Ma c’è un’altra questione che da tempi antichi accompagna il dibattito sulle imposte. È la parola “grande”, il magico aggettivo che intende tranquillizzare i contribuenti. Bisogna colpire la “grande” evasione, le “grandi” fortune, le “grandi” eredità. La formula è stata storicamente adottata dalla sinistra politica e dal sindacato, ma anche il Presidente Meloni non si è sottratta al rito e ha fatto l’esempio classico del disoccupato che va a spasso con la Ferrari. Questo è un discorso antico che si ritrova agli albori della Repubblica e non deve sorprendere. Sull’Avanti! del 2 luglio 1947 si legge un titolo a cinque colonne che richiama l’intervento del Senatore del Partito d’Azione Leo Valiani che denuncia come l’Imposta Straordinaria sul Patrimonio (allora in discussione) “minaccia piccoli e medi proprietari che non hanno realizzato profitti di congiuntura e specialmente le proprietà private immobiliari”.
È del tutto ovvio che, anche in virtù del principio di progressività del sistema fiscale siano necessari trattamenti differenziati tra valori assoluti differenti, ma il problema sta nell’uso generico del termine “grande” che rischia di vanificare l’effetto concreto di ogni provvedimento. Ciò vale ancor di più oggi nel momento in cui il Governo deve fronteggiare un debito pubblico enorme in presenza di una crescita modesta.
Per ragioni evidenti non si risaneranno le finanze dello Stato se si colpiranno solo i “grandi” evasori, termine che rimarrà vago e ha solo un valore letterale. Oggi l’evasione è un fenomeno gravemente diffuso, in particolare tra alcune categorie di contribuenti, e deve fare i conti anche con il lavoro nero che non è solo la conseguenza della difficoltà di emersione delle attività produttive di alcune aree del mezzogiorno. Senza contare il fatto che i “grandi” contribuenti dispongono di strumenti legali che li possono, almeno in parte, proteggere fiscalmente senza violare la legge. Dietro all’uso attento degli aggettivi si nasconde purtroppo un’amara verità, quella di un paese ormai prigioniero di un nugolo di corporativismi di ogni specie e di ogni dimensione. Questa è la vera sfida per la politica e per le forze sociali e lo strumento di un “redditometro” ne è parte importante, a condizione che sia equo, trasparente ed efficace.

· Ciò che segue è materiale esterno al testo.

Definition resolveSubStatus (sub : SubUsage) (now : Z) : SubStatus :=
  if negb (enabled sub) then s_disabled
  else if num_ltb (NFin 0 0) (expireMs sub) && num_leb (expireMs sub) (NFin now 0) then s_expired
  else if num_ltb (NFin 0 0) (totalByte sub) && num_leb (totalByte sub) (usedByte sub) then s_depleted
  else if num_leb (totalByte sub) (NFin 0 0) && num_eqb (expireMs sub) (NFin 0 0) then s_unlimited
  else s_active.

Definition resolvePublicSubStatus (baseStatus : SubStatus) (publicState : jsval) : SubStatus :=
  if bool_decide (baseStatus = s_disabled) then s_disabled
  else if is_str publicState "grace" then s_grace
  else if is_str publicState "mixed" then s_mixed
  else if is_str publicState "blocked" then
    if bool_decide (baseStatus = s_expired) || bool_decide (baseStatus = s_depleted) then baseStatus else s_blocked
  else if is_str publicState "active" && bool_decide (baseStatus = s_depleted) then s_active
  else baseStatus.

Definition daysUntil (expireMs : num) (now : Z) : option num :=
  if num_leb expireMs (NFin 0 0) then None else Some (max0 (ceil_quotient expireMs now DAY_MS)).

(** The quotient is kept as numerator and denominator. *)
Definition usagePercent (usedByte totalByte : num) : Z * Z :=
  match usedByte, totalByte with
  | NFin u e, NFin t f =>
      if t <=? 0 then (0, 1)
      else let p := u * 10 ^ Z.of_nat f * 100 in let q := t * 10 ^ Z.of_nat e in
           if q <? p then (100, 1) else if p <? 0 then (0, 1) else (p, q)
  | _, _ => (0, 1)
  end.

Definition minutesUntil (resetAt : num) (now : Z) : option num :=
  if negb (num_finite resetAt) || num_leb resetAt (NFin 0 0) then None else Some (max0 (ceil_quotient resetAt now 60000)).

(** [openedAt < b <= now] *)
Definition crossed (openedAt now : Z) (b : num) : bool := num_ltb (NFin openedAt 0) b && num_leb b (NFin now 0).

Definition hasCrossedPageBoundary (openedAt now : Z) (expireMs : num) (publicState : jsval) (windows accountExpiries : list num) : bool :=
  if now <=? openedAt then false
  else if is_str publicState "active" && crossed openedAt now expireMs then true
  else if existsb (crossed openedAt now) accountExpiries then true
  else existsb (crossed openedAt now) windows.

(** ** The state of the page *)

Definition accountWindows (data : obj) : list jsval :=
  match obj_get data "windowQuotas" with
  | VArr l => l
  | _ => if truthy (obj_get data "windowQuota") then [VObj [("accountIndex", VInt 1); ("window", obj_get data "windowQuota")]] else []
  end.

Definition nodes (data : obj) : list jsval := as_list (obj_get data "nodes").
Definition accountStates (data : obj) : list jsval := as_list (obj_get data "accountStates").

(** [Number(data.k || 0)] *)
Definition number_at (data : obj) (k : string) : num := to_number (or_falsy (obj_get data k) (VInt 0)).

Definition page_used (data : obj) : num :=
  if is_nullish (obj_get data "usedByte") then num_add (number_at data "downloadByte") (number_at data "uploadByte")
  else to_number (obj_get data "usedByte").

Definition page_expire (data : obj) : num := num_scale (number_at data "expire") 1000.

(** The resets of the windows of [pageWindows]. *)
Definition pageWindows (data : obj) : list num :=
  map (fun w => to_number (get w "resetAt"))
    (map (fun entry => get entry "window") (accountWindows data) ++
     flat_map (fun node => if truthy (get node "window") then [get node "window"] else []) (nodes data)).

Definition expiries (data : obj) : list num := map (fun s => to_number (get s "expiryMs")) (accountStates data).

(** The variables the boundary effect closes over. *)
Record Closure := { c_snapshotAt : Z; c_expireMs : num; c_publicState : jsval; c_windows : list num; c_expiries : list num }.

Definition closure (data : obj) (snapshotAt : Z) : Closure :=
  {| c_snapshotAt := snapshotAt; c_expireMs := page_expire data; c_publicState := obj_get data "publicState";
     c_windows := pageWindows data; c_expiries := expiries data |}.

Definition boundaries (c : Closure) : list num :=
  let later := fun b => num_ltb (NFin (c_snapshotAt c) 0) b in
  (if is_str (c_publicState c) "active" && later (c_expireMs c) then [c_expireMs c] else []) ++
  List.filter later (c_windows c) ++ List.filter later (c_expiries c).

(** [Math.min(...l)] of a list without NaN *)
Fixpoint num_min (b : num) (l : list num) : num :=
  match l with [] => b | x :: l => num_min (if num_ltb x b then x else b) l end.

Definition MAX_DELAY : Z := 2147483647.

(** [Math.max(0, Math.min(b - now + 50, 2_147_483_647))], as the integer [setTimeout] makes of it. *)
Definition delay_of (b : num) (now : Z) : Z :=
  match b with
  | NFin m e => Z.max 0 (Z.min (num_trunc (m + (50 - now) * 10 ^ Z.of_nat e) e) MAX_DELAY)
  | NInf false => MAX_DELAY
  | _ => 0
  end.

Record Timer := { t_armed : Z; t_delay : Z; t_closure : Closure }.

Definition fires (t : Timer) : Z := t_armed t + t_delay t.

(** Not set because nothing is due; set; fired. *)
Inductive Timeout := Idle | Armed (t : Timer) | Fired (at_ : Z).

(** The boundary effect, run at [now]. *)
Definition boundary_effect (c : Closure) (now : Z) : Timeout :=
  match boundaries c with
  | [] => Idle
  | b :: l => Armed {| t_armed := now; t_delay := delay_of (num_min b l) now; t_closure := c |}
  end.

Record Page := { liveData : obj; now : Z; snapshotAt : Z; infoPending : bool; requests : nat; timeout : Timeout }.

Definition mount (subData : obj) (now_ at_ effect_at : Z) : Page :=
  {| liveData := subData; now := now_; snapshotAt := at_; infoPending := false; requests := 0;
     timeout := boundary_effect (closure subData at_) effect_at |}.

(** [refreshInfo] up to its request. *)
Definition refreshInfo (p : Page) : Page :=
  if infoPending p then p
  else {| liveData := liveData p; now := now p; snapshotAt := snapshotAt p; infoPending := true; requests := S (requests p); timeout := timeout p |}.

(** The address of the request: the query of the page with three changes. *)
Definition params_delete (ps : list (string * string)) (k : string) : list (string * string) := List.filter (fun p => negb (String.eqb k p.1)) ps.

Fixpoint params_set (ps : list (string * string)) (k v : string) : list (string * string) :=
  match ps with
  | [] => [(k, v)]
  | p :: ps => if String.eqb k p.1 then (k, v) :: params_delete ps k else p :: params_set ps k v
  end.

Definition info_params (ps : list (string * string)) : list (string * string) :=
  params_set (params_delete (params_delete ps "html") "view") "format" "info".

(** What became of the request: status 404, another status that is not a success, a body, or an error
    of the network or of the JSON reader. *)
Inductive Response := NotFound | NotOk | Body (info : jsval) | NetworkError.

(** [{...previous, ...info}] *)
Definition merge (previous info : obj) : obj := assign info previous.

(** What a response writes into the snapshot. *)
Definition received (sId : string) (r : Response) : obj :=
  match r with
  | NotFound => [("enabled", VBool false); ("publicState", VStr "blocked")]
  | Body (VObj info) => if is_str (obj_get info "sId") sId then info else []
  | _ => []
  end.

(** A property is another one for React when it was written, unless with an equal primitive. *)
Definition is_ref (v : jsval) : bool := match v with VArr _ | VObj _ => true | _ => false end.

Definition rewritten (previous data written : obj) (k : string) : bool :=
  obj_has written k && (is_ref (obj_get data k) || negb (bool_decide (obj_get data k = obj_get previous k))).

(** Whether a dependency of the boundary effect changed. *)
Definition deps_changed (previous data written : obj) (at_ at' : Z) : bool :=
  let new := rewritten previous data written in
  new "accountStates" || (new "windowQuotas" || negb (is_array (obj_get data "windowQuotas")) && new "windowQuota") ||
  negb (bool_decide (page_expire data = page_expire previous)) || new "nodes" || new "publicState" || negb (at_ =? at').

(** The rest of [refreshInfo], its [finally] reading the clock twice, and the boundary effect after it. *)
Definition onReply (sId : string) (r : Response) (at_ now_ effect_at : Z) (p : Page) : Page :=
  let written := received sId r in
  let data := merge (liveData p) written in
  {| liveData := data; now := now_; snapshotAt := at_; infoPending := false; requests := Nat.pred (requests p);
     timeout := if deps_changed (liveData p) data written (snapshotAt p) at_ then boundary_effect (closure data at_) effect_at else timeout p |}.

(** The interval of 30 seconds. *)
Definition onTick (t : Z) (p : Page) : Page :=
  {| liveData := liveData p; now := t; snapshotAt := snapshotAt p; infoPending := infoPending p; requests := requests p; timeout := timeout p |}.

(** The callback of the boundary timer. *)
Definition onBoundary (t : Z) (p : Page) : Page :=
  match timeout p with
  | Armed tm =>
      let c := t_closure tm in
      let p := {| liveData := liveData p; now := t; snapshotAt := snapshotAt p; infoPending := infoPending p; requests := requests p; timeout := Fired t |} in
      if hasCrossedPageBoundary (c_snapshotAt c) t (c_expireMs c) (c_publicState c) (c_windows c) (c_expiries c) then refreshInfo p else p
  | _ => p
  end.

(** The pages a subscriber can see at the time [c], by a clock that does not run backwards. *)
Inductive reachable (sId : string) (subData : obj) : Z -> Page -> Prop :=
| reach_mount t0 t1 t2 : t0 <= t1 <= t2 -> reachable sId subData t2 (mount subData t0 t1 t2)
| reach_tick c p t : reachable sId subData c p -> c <= t -> reachable sId subData t (onTick t p)
| reach_poll c p t : reachable sId subData c p -> c <= t -> reachable sId subData t (refreshInfo p)
| reach_boundary c p t tm : reachable sId subData c p -> c <= t -> timeout p = Armed tm -> fires tm <= t -> reachable sId subData t (onBoundary t p)
| reach_reply c p r t0 t1 t2 : reachable sId subData c p -> (0 < requests p)%nat -> c <= t0 <= t1 -> t1 <= t2 ->
    reachable sId subData t2 (onReply sId r t0 t1 t2 p).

Colpisce il fatto che l’opposizione e le forze sociali non abbiano finora approfittato di questo infortunio del Governo per incalzarlo e sfidarlo a misurarsi su proposte concrete. Negli anni ’80 del secolo scorso fu un sindacato, la Uil, ad inaugurare una stagione di iniziative e di proposte in materia fiscale. La parola d’ordine era: “Io pago il fisco, e tu?”. Forse sarebbe il caso di ricominciare.